How to disable system interrupts

As noted above, system interrupts are nothing more than an indicator that the Windows is coming additional access to resources central processor. It is not possible to disable system interrupts to improve computer performance, and you need to look for a problem in the operation of PC components. To do this, it is convenient to use the DPC Latency Checker application, which can be downloaded for free on the Internet from the developers’ website. The program allows you to identify faulty computer components.

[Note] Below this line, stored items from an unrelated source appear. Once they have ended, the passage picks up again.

(** The names before the first missing file are loaded, in order; the
    message is printed once and the loop is left without an exception. *)
Lemma load_vaspruns_missing (path : string) (pre : list string) (xml : string)
      (post : list value) :
  forall loaded out,
  (forall x, In x pre -> check_exist (xml_file path x) = true) ->
  check_exist (xml_file path xml) = false ->
  load_vaspruns check_exist read_vasprun path
                (map Str pre ++ Str xml :: post) loaded out =
  (loaded ++ map (fun x => read_vasprun (xml_file path x)) pre,
   out ++ [cannot_find (xml_file path xml)], Ok tt).
Proof.
  induction pre as [|x pre IH]; intros loaded out Hpre Hxml;
    cbn [map app load_vaspruns].
  - rewrite Hxml. cbn [negb map]. now rewrite app_nil_r.
  - rewrite (Hpre x (or_introl eq_refl)). cbn [negb].
    rewrite IH; [|intros; apply Hpre; now right|assumption].
    cbn [map]. now rewrite <- app_assoc.
Qed.

Lemma load_outcars_missing (path : string) (pre : list string) (outcar : string)
      (post : list value) :
  forall loaded use out,
  (forall x, In x pre -> check_exist (outcar_file path x) = true) ->
  check_exist (outcar_file path outcar) = false ->
  load_outcars check_exist read_OUTCAR path
               (map Str pre ++ Str outcar :: post) loaded use out =
  (loaded ++ map (fun x => read_OUTCAR (outcar_file path x)) pre,
   match pre with [] => use | _ :: _ => Some true end,
   out ++ [cannot_find (outcar_file path outcar)], Ok tt).
Proof.
  induction pre as [|x pre IH]; intros loaded use out Hpre Hxml;
    cbn [map app load_outcars].
  - rewrite Hxml. cbn [negb map]. now rewrite app_nil_r.
  - rewrite (Hpre x (or_introl eq_refl)). cbn [negb].
    rewrite IH; [|intros; apply Hpre; now right|assumption].
    cbn [map]. rewrite <- app_assoc. destruct pre; reflexivity.
Qed.

(** A missing .xml file that is not the first of the list: [__init__]
    returns, with the runs before it loaded and the message printed. *)
Lemma init_later_xml_missing (path : string) (first : string)
      (pre : list string) (xml : string) (post : list value) :
  (forall x, In x (first :: pre) -> check_exist (xml_file path x) = true) ->
  check_exist (xml_file path xml) = false ->
  init check_exist read_vasprun read_OUTCAR path
       (List_ (map Str (first :: pre) ++ Str xml :: post)) None_ =
  (Build_object
     (Some (Many (map (fun x => read_vasprun (xml_file path x)) (first :: pre))))
     (Some (read_vasprun (xml_file path first))) None NoOutcar
     [cannot_find (xml_file path xml)],
   Ok tt).
Proof.
  intros Hpre Hxml. unfold init.
  rewrite (load_vaspruns_missing path (first :: pre) xml post [] [] Hpre Hxml).
  reflexivity.
Qed.

(** A missing OUTCAR file, whatever its position: [__init__] returns, with
    the OUTCAR files before it loaded and the message printed. *)
Lemma init_outcar_missing (path : string) (xmls : list string)
      (pre : list string) (outcar : string) (post : list value) (v0 : read.vasprun) :
  (forall x, In x xmls -> check_exist (xml_file path x) = true) ->
  length xmls = length (map Str pre ++ Str outcar :: post) ->
  (forall x, In x pre -> check_exist (outcar_file path x) = true) ->
  check_exist (outcar_file path outcar) = false ->
  exists o,
    init check_exist read_vasprun read_OUTCAR path
         (List_ (map Str xmls)) (List_ (map Str pre ++ Str outcar :: post)) =
    (o, Ok tt) /\
    o_outcar o = ManyOutcar (map (fun x => read_OUTCAR (outcar_file path x)) pre) /\
    o_stdout o = [cannot_find (outcar_file path outcar)].
Proof.
  intros Hx Hlen Hpre Hmiss. unfold init.
  assert (forall l loaded out,
            (forall x, In x l -> check_exist (xml_file path x) = true) ->
            load_vaspruns check_exist read_vasprun path (map Str l) loaded out =
            (loaded ++ map (fun x => read_vasprun (xml_file path x)) l, out, Ok tt))
    as Hall.
  { induction l as [|x l IH]; intros loaded out Hl; cbn [map load_vaspruns].
    - now rewrite app_nil_r.
    - rewrite (Hl x (or_introl eq_refl)). cbn [negb].
      rewrite IH by (intros; apply Hl; now right). now rewrite <- app_assoc. }
  rewrite (Hall xmls [] [] Hx). cbn [app].
  set (files := map Str pre ++ Str outcar :: post) in *.
  assert (Nat.eqb (length files) (length (map Str xmls)) = true) as Heq
    by (rewrite length_map; apply Nat.eqb_eq; congruence).
  rewrite Heq. cbn [negb].
  destruct xmls as [|x0 xmls];
    [subst files; rewrite length_app in Hlen; cbn in Hlen; lia|].
  cbn [map getitem length]. cbn -[load_outcars files].
  subst files.
  rewrite (load_outcars_missing path pre outcar post [] None [] Hpre Hmiss).
  eexists. split; [reflexivity|]. split; reflexivity.
Qed.

End Files.

(** When the first .xml file of the list is the missing one, whatever the
    other files, the message is printed, the loop is left with nothing
    loaded, and [self.get_info(self.vasprun[0])] raises IndexError. *)
Lemma init_first_xml_missing_raises :
  forall (read_vasprun : string -> read.vasprun)
         (read_OUTCAR : string -> read.OUTCAR)
         (path xml : string) (rest : list value) (outcars : value),
    init (fun _ => false) read_vasprun read_OUTCAR path
         (List_ (Str xml :: rest)) outcars =
    (Build_object (Some (Many [])) None None NoOutcar
                  [cannot_find (xml_file path xml)],
     Raise IndexError).
Proof. reflexivity. Qed.

(** C7, as the code has it and where it departs.  A missing .xml file is
    answered by the message and the end of the loop, with the runs before
    it kept; [__init__] then goes on to [self.get_info(self.vasprun[0])],
    which raises IndexError when the missing file is the first of the list
    and nothing was loaded: only a missing file that is not the first one
    is passed over without an exception.  A missing OUTCAR file, at any
    position, is answered by the message and the end of the loop, with the
    OUTCAR files before it kept, and no exception. *)
Theorem init_missing_file
        (check_exist : string -> bool)
        (read_vasprun : string -> read.vasprun)
        (read_OUTCAR : string -> read.OUTCAR) (path : string) :
  (forall (pre : list string) (xml : string) (post : list value),
     (forall x, In x pre -> check_exist (xml_file path x) = true) ->
     check_exist (xml_file path xml) = false ->
     let r := init check_exist read_vasprun read_OUTCAR path
                   (List_ (map Str pre ++ Str xml :: post)) None_ in
     o_vasprun (fst r) =
       Some (Many (map (fun x => read_vasprun (xml_file path x)) pre)) /\
     o_stdout (fst r) = [cannot_find (xml_file path xml)] /\
     snd r = match pre with
             | [] => Raise IndexError
             | _ :: _ => Ok tt
             end) /\
  (forall (xmls pre : list string) (outcar : string) (post : list value),
     (forall x, In x xmls -> check_exist (xml_file path x) = true) ->
     length xmls = length (map Str pre ++ Str outcar :: post) ->
     (forall x, In x pre -> check_exist (outcar_file path x) = true) ->
     check_exist (outcar_file path outcar) = false ->
     let r := init check_exist read_vasprun read_OUTCAR path
                   (List_ (map Str xmls))
                   (List_ (map Str pre ++ Str outcar :: post)) in
     o_outcar (fst r) =
       ManyOutcar (map (fun x => read_OUTCAR (outcar_file path x)) pre) /\
     o_stdout (fst r) = [cannot_find (outcar_file path outcar)] /\
     snd r = Ok tt).
Proof.
  split.
  - intros pre xml post Hpre Hxml r. subst r. destruct pre as [|first pre].
    + cbn [map app init load_vaspruns]. rewrite Hxml. cbn. auto.
    + rewrite (init_later_xml_missing check_exist read_vasprun read_OUTCAR
                 path first pre xml post Hpre Hxml).
      cbn [fst snd o_vasprun o_stdout]. auto.
  - intros xmls pre outcar post Hx Hlen Hpre Hmiss r. subst r.
    destruct (init_outcar_missing check_exist read_vasprun read_OUTCAR
                path xmls pre outcar post (read_vasprun path)
                Hx Hlen Hpre Hmiss)
      as (o & -> & Ho & Hs).
    cbn [fst snd]. auto.
Qed.

Lemma init_missing_file_witness :
  snd (init (fun f => String.eqb f "./a.xml") (fun _ => ManyRuns.run_a)
            (fun _ => read.Build_OUTCAR 0) "."
            (List_ (map Str ["a"%string] ++ [Str "b"])) None_) = Ok tt /\
  snd (init (fun f => String.eqb f "./a.xml") (fun _ => ManyRuns.run_a)
            (fun _ => read.Build_OUTCAR 0) "."
            (List_ (map Str [] ++ [Str "b"])) None_) = Raise IndexError.
Proof.
  destruct (init_missing_file (fun f => String.eqb f "./a.xml")
              (fun _ => ManyRuns.run_a) (fun _ => read.Build_OUTCAR 0) ".")
    as [H _].
  split.
  - destruct (H ["a"%string] "b"%string []) as (_ & _ & Hr).
    + intros x [<- | []]. reflexivity.
    + reflexivity.
    + exact Hr.
  - destruct (H [] "b"%string []) as (_ & _ & Hr).
    + intros x [].
    + reflexivity.
    + exact Hr.
Defined.

End InitFacts.


(** ** The projection functions: which branch is taken *)

Module ProjectionFacts.
Import Py pywannier90.

Section AnyFloat.

Context {F : Type} {num : Floating F}.
Local Open Scope float_scope.

(** C10.  [R_r] has a value for every radial index: the n = 1
    hydrogen-like function for r = 1, the n = 2 function for r = 2, and the
    n = 3 function for every other r, 0 and 4 included; no error is raised. *)
Theorem R_r_branches (r_norm zona : F) :
  R_r r_norm 1 zona = lit 2 * zona ** lit (3 # 2) * fexp (- zona * r_norm) /\
  R_r r_norm 2 zona =
    lit 1 / lit 2 / fsqrt (lit 2) * zona ** lit (3 # 2)
    * (lit 2 - zona * r_norm) * fexp (- zona * r_norm / lit 2) /\
  forall r : Z, r <> 1%Z -> r <> 2%Z ->
    R_r r_norm r zona =
      fsqrt (lit 4 / lit 27) * zona ** lit (3 # 2)
      * (lit 1 - lit 2 * zona * r_norm / lit 3
         + lit 2 * (zona ^ 2) * (r_norm ^ 2) / lit 27)
      * fexp (- zona * r_norm / lit 3).
Proof.
  split; [reflexivity|]. split; [reflexivity|].
  intros r H1 H2. unfold R_r.
  destruct (Z.eqb_spec r 1); [contradiction|].
  destruct (Z.eqb_spec r 2); [contradiction|]. reflexivity.
Qed.

(** The names [theta] knows. *)
Definition theta_names : list string :=
  ["s"; "pz"; "px"; "py"; "dz2"; "dxz"; "dyz"; "dx2-y2"; "pxy"; "fz3"; "fxz2";
   "fyz2"; "fz(x2-y2)"; "fxyz"; "fx(x2-3y2)"; "fy(3x2-y2)"]%string.

Lemma zip_with_length (f : F -> F -> F) (a b : list F) :
  length a = length b -> length (zip_with f a b) = length a.
Proof.
  intros E. unfold zip_with. rewrite length_map, length_combine, <- E.
  apply Nat.min_id.
Qed.

(** Arrays of the length of [cost]. *)
Definition shaped (cost : list F) (r : result (list F)) : Prop :=
  exists a, r = Ok a /\ length a = length cost.

Lemma theta_shaped (func : string) (cost phi : list F) :
  In func theta_names -> length cost = length phi ->
  shaped cost (theta func cost phi).
Proof.
  intros Hin Hlen. unfold shaped, theta.
  rewrite Hlen, Nat.eqb_refl, <- Hlen.
  repeat (destruct Hin as [<- | Hin];
          [cbn [String.eqb Ascii.eqb Bool.eqb]; eexists; split; [reflexivity|];
           first [apply length_map | now apply zip_with_length] |]).
  destruct Hin.
Qed.

(** The pairs (l, mr) of Table 3.1 (l >= 0) and Table 3.2 (l < 0) of the
    wannier90 User Guide: mr runs from 1 to the number of orbitals of the
    shell or of the hybrid set. *)
Definition orbitals (l : Z) : Z :=
  if (l =? 0)%Z then 1 else if (l =? 1)%Z then 3 else if (l =? 2)%Z then 5
  else if (l =? 3)%Z then 7 else if (l =? -1)%Z then 2 else if (l =? -2)%Z then 3
  else if (l =? -3)%Z then 4 else if (l =? -4)%Z then 5 else if (l =? -5)%Z then 6
  else 0.

Definition in_table (l mr : Z) : bool := ((1 <=? mr)%Z && (mr <=? orbitals l)%Z)%bool.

To diagnose your system with the DPC Latency Checker application, launch it and wait. It will take some time to check the computer, after which the user will see on the graph if there are problems in the operation of system components. The application will also indicate possible mistakes and advise you to look for them by turning off the devices.

To do this, go to "Device Manager" by clicking right click mouse to “Start” and selecting the appropriate item, and start disconnecting devices one by one. After each shutdown, check in the Task Manager and the DPC Latency Checker application to see if the problems with CPU load due to system interrupts have been resolved. If the problem persists, turn the device back on and move on to the next one.

Important: During the process of disabling components in Device Manager, do not disable Computer, Processor and System Devices, otherwise it will cause emergency reboot computer.

When you find a device that, when disconnected, will reduce the load on the processor to normal, update the drivers for this component from the official developer website.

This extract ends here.